Known images of Frelinghuysen's face include:

--an oil painting c 1839-40 at New York University.
--an engraving c. 1846 by Francis D'Avignon
--one glass plate negative taken by Mathew Brady which probably dates
to shortly before Frelinghuysen's death in the early 1860s.

The face in plate I is compared to each of these pictures below:


The painting on the right records how Frelinghuysen wore his hair at about the time that he became chancellor of the University of the City of New York and about the time this daguerreotype was taken.
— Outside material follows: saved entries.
(** C4. A RAID 1 stripe write returns nil exactly when at least one of the
    uploads, one per driver, is accepted, and returns its error exactly when
    every upload fails. *)
Theorem raid1_write_succeeds_iff rc names stripeIndex data fileID :
  rangeOf (drivers rc) names →
  let res := snd (writeRAID1Stripe rc names stripeIndex data fileID) in
  let accepted name :=
    ∃ d, drivers rc !! name = Some d ∧
         is_Some (UploadChunk d data (raid1ID fileID stripeIndex name)) in
  (res = Done () ↔ ∃ name, name ∈ names ∧ accepted name) ∧
  (res = Fail ErrAllDriversFailed ↔ ∀ name, name ∈ names → ¬ accepted name).
Proof.
  intros Hrange res accepted. subst res. unfold writeRAID1Stripe.
  set (reqs := (fun name => mkPut name (raid1ID fileID stripeIndex name) data) <$> names).
  assert (Htotal : is_Some (uploadAll (drivers rc) reqs)).
  { apply uploadAll_total, Forall_forall. intros r Hr.
    apply list_elem_of_fmap in Hr as (name & -> & Hname). simpl.
    by apply (rangeOf_elem _ _ _ Hrange). }
  destruct Htotal as [[ds errCh] Hup]. rewrite Hup.
  apply uploadAll_errors in Hup. rewrite <- (rangeOf_length _ _ Hrange).
  assert (Hlen : length errCh = length (filter (fun r => putFailsIn (drivers rc) r = true) reqs))
    by (by rewrite Hup, length_fmap).
  assert (Hreqs : length reqs = length names) by (unfold reqs; by rewrite length_fmap).
  pose proof (filter_all_length (fun r => putFailsIn (drivers rc) r = true) reqs)
    as [Hle Hall].
  assert (Hfail : Forall (fun r => putFailsIn (drivers rc) r = true) reqs ↔
                  ∀ name, name ∈ names → ¬ accepted name).
  { rewrite Forall_forall. split.
    - intros Hf name Hname (d & Hd & Hacc).
      assert (Hin : mkPut name (raid1ID fileID stripeIndex name) data ∈ reqs)
        by (apply list_elem_of_fmap; eauto).
      apply Hf in Hin. unfold putFailsIn in Hin. simpl in Hin. rewrite Hd in Hin.
      apply (UploadChunk_None d data) in Hin.
      rewrite Hin in Hacc. by destruct Hacc.
    - intros Hno r Hr. apply list_elem_of_fmap in Hr as (name & -> & Hname).
      unfold putFailsIn. simpl.
      destruct (proj1 (rangeOf_elem _ _ name Hrange) Hname) as [d Hd]. rewrite Hd.
      apply (UploadChunk_None d data). 
      destruct (UploadChunk d data _) eqn:E; [|done].
      exfalso. apply (Hno name Hname). exists d. split; [done|]. by rewrite E. }
  destruct (Nat.eqb_spec (length names - length errCh) 0) as [Hz|Hnz]; simpl.
  - assert (Forall (fun r => putFailsIn (drivers rc) r = true) reqs)
      by (apply Hall; lia).
    split; [|naive_solver].
    split; [done|]. intros (name & Hname & Hacc). exfalso.
    by apply (proj1 Hfail H name Hname).
  - assert (Hsome : ¬ Forall (fun r => putFailsIn (drivers rc) r = true) reqs)
      by (rewrite <- Hall; lia).
    split; [|split; [done|]; intros Hno; by apply Hfail in Hno].
    split; [|done]. intros _.
    apply not_Forall_Exists in Hsome; [|apply _].
    apply Exists_exists in Hsome as (r & Hr & Hnot).
    apply list_elem_of_fmap in Hr as (name & -> & Hname).
    exists name. split; [done|].
    destruct (proj1 (rangeOf_elem _ _ name Hrange) Hname) as [d Hd].
    exists d. split; [done|].
    unfold putFailsIn in Hnot. simpl in Hnot. rewrite Hd in Hnot.
    destruct (UploadChunk d data _) eqn:E; [by eexists|].
    apply UploadChunk_None in E. done.
Qed.

(** *** The success rule of RAID 10 *)

(** [writeRAID10Stripe] compares the number of failed uploads with the
    number of pairs, whichever pairs the failures fall into. *)
Lemma writeRAID10Stripe_rule rc names stripeIndex data fileID reqs :
  raid10Puts rc names stripeIndex data fileID = Some reqs →
  Forall (fun r => is_Some (drivers rc !! putDriver r)) reqs →
  snd (writeRAID10Stripe rc names stripeIndex data fileID)
  = if length (createMirrorPairs rc names)
         <? length (filter (fun r => putFailsIn (drivers rc) r = true) reqs)
    then Fail ErrRAID10WriteFailures else Done ().
Proof.
  intros Hreqs Hall. unfold writeRAID10Stripe. rewrite Hreqs.
  destruct (uploadAll_total _ _ Hall) as [[ds errCh] Hup]. rewrite Hup.
  apply uploadAll_errors in Hup. subst errCh. rewrite length_fmap.
  by destruct (_ <? _).
Qed.

(** C5, the code at the failing input.  The controller is one
    [NewRAIDController] builds; the traversal order pairs d0 with d1 and d2
    with d3; both uploads of the first pair fail and both of the second
    succeed.  Two failures are not more than two pairs, so the write returns
    nil although neither member of the first pair holds its chunk. *)
Theorem raid10_write_accepts_lost_pair :
  let names := ["d0"; "d1"; "d2"; "d3"] in
  let data := Z.of_nat <$> seq 1 16 in
  let after := fst (writeRAID10Stripe deadPair names 0 data "f") in
  NewRAIDController RAID10 (drivers deadPair) 16 = Done deadPair ∧
  rangeOf (drivers deadPair) names ∧
  createMirrorPairs deadPair names = [("d0", "d1"); ("d2", "d3")] ∧
  (putDriver <$> filter (fun r => putFailsIn (drivers deadPair) r = true)
                        (default [] (raid10Puts deadPair names 0 data "f")))
    = ["d0"; "d1"] ∧
  snd (writeRAID10Stripe deadPair names 0 data "f") = Done () ∧
  (fun name => download (drivers after) name (raid10ID "f" 0 0 name)) <$> ["d0"; "d1"]
    = [Some None; Some None] ∧
  (fun name => download (drivers after) name (raid10ID "f" 0 1 name)) <$> ["d2"; "d3"]
    = [Some (Some (Z.of_nat <$> seq 9 8)); Some (Some (Z.of_nat <$> seq 9 8))].
Proof.
  intros names data after. split; [vm_compute; reflexivity|].
  split; [compute_done|].
  vm_compute. repeat split.
Qed.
On left is detail of Plate "I".
On right is an engraving of an oil painting of Frelinghuysen c. 1840. It is reversed to match the orientation of the daguerreotype. (Henry M. MacCracken and Ernest S. Sihler, Seventy Years: A History of New York University, ed. Joshua L. Chamberlin [Boston: R. Herdon Co., 1901], 88.)




On left is detail of Plate "I".
On right is Francis D'Avignon. Theodore H. Frelinghuysen after a daguerreotype by John Plumb. Detail of the lithograph Faculty of the College of Physicians and Surgeons of the University of New York, printed by G. & W. Endicott and published by S. W. Wood, 1846. (New York University Archives.)




On left is detail of Plate "I".
On right is Theodore H. Frelinghuysen. Detail of a photographic copy from the original glass negative (Brady-Handy Collection, Prints and Photographs Division, Library of Congress.)



Frelinghuysen's nose obviously had a rounded end. A nose with a rounded end is visible in the "shadow cast from the nose" under close examination of plate box image "I". A light black line has been added to show the line of the nose visible in the daguerreotype.


On left is enlarged, retouched detail of Plate "I".
On right is Theodore H. Frelinghuysen. Enlarged detail of a photographic copy from the original glass negative (Brady-Handy Collection, Prints and Photographs Division, Library of Congress.)